▶ **EXERCISE**
In the reply, include exactly the lines of the entries below from the first to the line with "intros Hok. revert id", that line included.

● ● ●

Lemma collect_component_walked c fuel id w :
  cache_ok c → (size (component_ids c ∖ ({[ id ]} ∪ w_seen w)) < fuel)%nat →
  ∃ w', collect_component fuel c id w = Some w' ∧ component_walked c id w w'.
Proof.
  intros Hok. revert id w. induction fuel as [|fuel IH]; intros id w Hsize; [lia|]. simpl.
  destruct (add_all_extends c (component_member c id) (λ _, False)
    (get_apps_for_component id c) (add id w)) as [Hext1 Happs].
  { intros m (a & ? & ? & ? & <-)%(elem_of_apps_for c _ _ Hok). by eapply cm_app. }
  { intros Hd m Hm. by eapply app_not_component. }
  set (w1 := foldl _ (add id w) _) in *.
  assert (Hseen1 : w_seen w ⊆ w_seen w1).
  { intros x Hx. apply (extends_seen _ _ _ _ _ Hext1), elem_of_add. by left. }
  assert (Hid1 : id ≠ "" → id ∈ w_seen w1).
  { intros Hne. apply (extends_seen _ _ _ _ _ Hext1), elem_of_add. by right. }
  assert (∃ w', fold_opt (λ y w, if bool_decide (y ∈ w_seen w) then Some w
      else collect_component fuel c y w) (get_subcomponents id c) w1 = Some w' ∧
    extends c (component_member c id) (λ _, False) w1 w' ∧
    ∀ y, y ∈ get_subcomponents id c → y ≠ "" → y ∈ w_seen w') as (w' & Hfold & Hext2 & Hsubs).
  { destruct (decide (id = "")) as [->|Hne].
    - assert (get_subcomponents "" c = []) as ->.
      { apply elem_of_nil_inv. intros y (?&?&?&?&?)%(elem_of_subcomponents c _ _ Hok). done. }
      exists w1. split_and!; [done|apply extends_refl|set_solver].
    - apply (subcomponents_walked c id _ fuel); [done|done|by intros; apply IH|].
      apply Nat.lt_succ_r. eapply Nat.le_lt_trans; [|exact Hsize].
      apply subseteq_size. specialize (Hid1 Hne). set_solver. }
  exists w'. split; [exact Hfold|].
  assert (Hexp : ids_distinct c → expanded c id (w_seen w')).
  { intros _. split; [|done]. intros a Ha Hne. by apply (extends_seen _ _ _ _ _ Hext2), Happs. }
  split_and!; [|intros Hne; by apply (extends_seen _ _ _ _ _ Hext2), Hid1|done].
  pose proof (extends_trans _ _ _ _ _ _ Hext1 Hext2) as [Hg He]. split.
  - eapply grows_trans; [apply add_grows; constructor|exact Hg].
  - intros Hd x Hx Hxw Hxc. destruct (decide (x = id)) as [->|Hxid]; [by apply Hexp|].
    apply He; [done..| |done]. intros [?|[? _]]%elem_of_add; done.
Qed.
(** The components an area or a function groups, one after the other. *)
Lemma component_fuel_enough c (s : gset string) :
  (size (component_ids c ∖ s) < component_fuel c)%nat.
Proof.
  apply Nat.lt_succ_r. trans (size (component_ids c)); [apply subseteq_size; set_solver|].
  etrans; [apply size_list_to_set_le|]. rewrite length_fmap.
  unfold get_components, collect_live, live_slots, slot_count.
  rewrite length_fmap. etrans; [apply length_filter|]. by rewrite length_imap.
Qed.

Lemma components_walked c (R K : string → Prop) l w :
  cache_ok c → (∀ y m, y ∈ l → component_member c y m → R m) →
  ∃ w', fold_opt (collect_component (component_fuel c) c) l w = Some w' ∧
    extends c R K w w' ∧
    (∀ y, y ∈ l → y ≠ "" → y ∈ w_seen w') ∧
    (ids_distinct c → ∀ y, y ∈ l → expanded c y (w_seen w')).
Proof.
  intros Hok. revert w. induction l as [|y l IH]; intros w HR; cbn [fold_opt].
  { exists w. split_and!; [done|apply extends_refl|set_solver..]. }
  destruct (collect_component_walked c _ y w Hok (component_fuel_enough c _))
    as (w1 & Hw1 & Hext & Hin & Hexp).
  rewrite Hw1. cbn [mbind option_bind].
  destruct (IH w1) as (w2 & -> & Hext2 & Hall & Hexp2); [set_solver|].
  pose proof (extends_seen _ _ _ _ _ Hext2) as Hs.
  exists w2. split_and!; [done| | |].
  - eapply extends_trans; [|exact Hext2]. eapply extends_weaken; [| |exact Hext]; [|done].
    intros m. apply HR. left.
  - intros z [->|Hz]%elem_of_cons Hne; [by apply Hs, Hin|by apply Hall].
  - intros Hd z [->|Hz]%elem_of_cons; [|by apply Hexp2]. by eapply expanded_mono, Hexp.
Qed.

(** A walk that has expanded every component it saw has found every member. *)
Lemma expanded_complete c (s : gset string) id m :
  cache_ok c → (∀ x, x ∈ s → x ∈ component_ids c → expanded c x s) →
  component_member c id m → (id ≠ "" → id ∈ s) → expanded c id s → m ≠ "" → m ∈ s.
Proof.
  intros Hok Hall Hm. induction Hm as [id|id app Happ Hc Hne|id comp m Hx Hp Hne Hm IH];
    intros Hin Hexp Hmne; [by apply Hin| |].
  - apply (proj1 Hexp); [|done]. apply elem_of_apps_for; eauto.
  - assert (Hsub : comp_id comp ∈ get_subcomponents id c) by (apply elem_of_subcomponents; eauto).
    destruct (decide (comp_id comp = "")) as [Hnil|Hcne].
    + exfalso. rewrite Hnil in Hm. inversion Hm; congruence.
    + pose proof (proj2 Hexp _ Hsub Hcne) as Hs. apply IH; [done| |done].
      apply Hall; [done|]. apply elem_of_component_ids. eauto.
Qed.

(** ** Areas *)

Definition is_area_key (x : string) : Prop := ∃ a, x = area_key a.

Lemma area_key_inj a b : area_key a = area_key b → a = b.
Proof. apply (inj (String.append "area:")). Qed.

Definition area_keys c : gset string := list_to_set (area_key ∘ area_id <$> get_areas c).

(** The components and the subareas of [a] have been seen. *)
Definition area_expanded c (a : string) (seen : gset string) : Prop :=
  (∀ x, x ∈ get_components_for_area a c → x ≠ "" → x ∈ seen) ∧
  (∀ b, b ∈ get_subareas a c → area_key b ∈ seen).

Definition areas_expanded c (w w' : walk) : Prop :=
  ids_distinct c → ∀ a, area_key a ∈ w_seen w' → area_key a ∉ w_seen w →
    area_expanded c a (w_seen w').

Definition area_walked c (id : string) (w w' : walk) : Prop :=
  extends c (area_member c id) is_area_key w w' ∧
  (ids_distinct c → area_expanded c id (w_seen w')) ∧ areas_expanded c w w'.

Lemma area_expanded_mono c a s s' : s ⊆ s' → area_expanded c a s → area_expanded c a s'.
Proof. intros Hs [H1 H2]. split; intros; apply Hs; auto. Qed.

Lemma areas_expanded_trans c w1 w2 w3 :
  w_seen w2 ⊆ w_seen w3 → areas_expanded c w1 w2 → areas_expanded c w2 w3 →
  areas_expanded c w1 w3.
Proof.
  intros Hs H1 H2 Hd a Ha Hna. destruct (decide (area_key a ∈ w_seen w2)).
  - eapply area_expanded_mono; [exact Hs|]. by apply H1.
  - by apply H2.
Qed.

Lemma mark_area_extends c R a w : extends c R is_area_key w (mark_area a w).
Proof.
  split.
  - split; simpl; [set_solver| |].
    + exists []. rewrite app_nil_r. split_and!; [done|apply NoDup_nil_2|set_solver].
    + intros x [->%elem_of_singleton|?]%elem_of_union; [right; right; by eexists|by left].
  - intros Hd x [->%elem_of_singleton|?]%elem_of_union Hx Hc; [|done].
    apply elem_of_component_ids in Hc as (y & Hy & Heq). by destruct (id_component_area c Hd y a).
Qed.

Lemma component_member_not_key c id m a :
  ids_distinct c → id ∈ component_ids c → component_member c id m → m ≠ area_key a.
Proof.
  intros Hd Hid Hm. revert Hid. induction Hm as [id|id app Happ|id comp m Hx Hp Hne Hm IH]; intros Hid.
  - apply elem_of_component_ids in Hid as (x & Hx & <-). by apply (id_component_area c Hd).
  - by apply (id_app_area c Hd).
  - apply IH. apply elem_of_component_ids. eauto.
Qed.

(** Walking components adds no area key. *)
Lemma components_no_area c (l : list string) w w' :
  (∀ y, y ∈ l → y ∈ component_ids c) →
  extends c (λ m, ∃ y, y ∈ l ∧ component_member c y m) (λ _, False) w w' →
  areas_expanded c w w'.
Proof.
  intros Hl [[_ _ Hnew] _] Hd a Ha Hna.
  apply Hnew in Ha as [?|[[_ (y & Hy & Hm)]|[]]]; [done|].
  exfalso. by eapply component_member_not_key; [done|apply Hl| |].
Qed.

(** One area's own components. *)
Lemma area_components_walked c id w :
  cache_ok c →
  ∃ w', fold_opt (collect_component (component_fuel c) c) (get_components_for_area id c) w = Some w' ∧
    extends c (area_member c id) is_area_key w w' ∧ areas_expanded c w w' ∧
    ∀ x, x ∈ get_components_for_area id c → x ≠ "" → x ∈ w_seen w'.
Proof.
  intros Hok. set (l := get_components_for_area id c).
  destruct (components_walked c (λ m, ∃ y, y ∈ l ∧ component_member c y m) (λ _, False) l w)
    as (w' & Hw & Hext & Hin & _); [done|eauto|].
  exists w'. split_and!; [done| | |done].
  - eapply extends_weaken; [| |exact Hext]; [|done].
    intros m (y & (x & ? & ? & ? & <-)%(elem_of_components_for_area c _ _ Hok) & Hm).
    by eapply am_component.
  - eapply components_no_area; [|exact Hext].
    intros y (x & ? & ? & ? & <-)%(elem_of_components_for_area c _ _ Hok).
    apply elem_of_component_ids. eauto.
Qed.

● ● ●

▶ **YOUR SOLUTION**
Lemma collect_component_walked c fuel id w :
  cache_ok c → (size (component_ids c ∖ ({[ id ]} ∪ w_seen w)) < fuel)%nat →
  ∃ w', collect_component fuel c id w = Some w' ∧ component_walked c id w w'.
Proof.
  intros Hok. revert id w. induction fuel as [|fuel IH]; intros id w Hsize; [lia|]. simpl.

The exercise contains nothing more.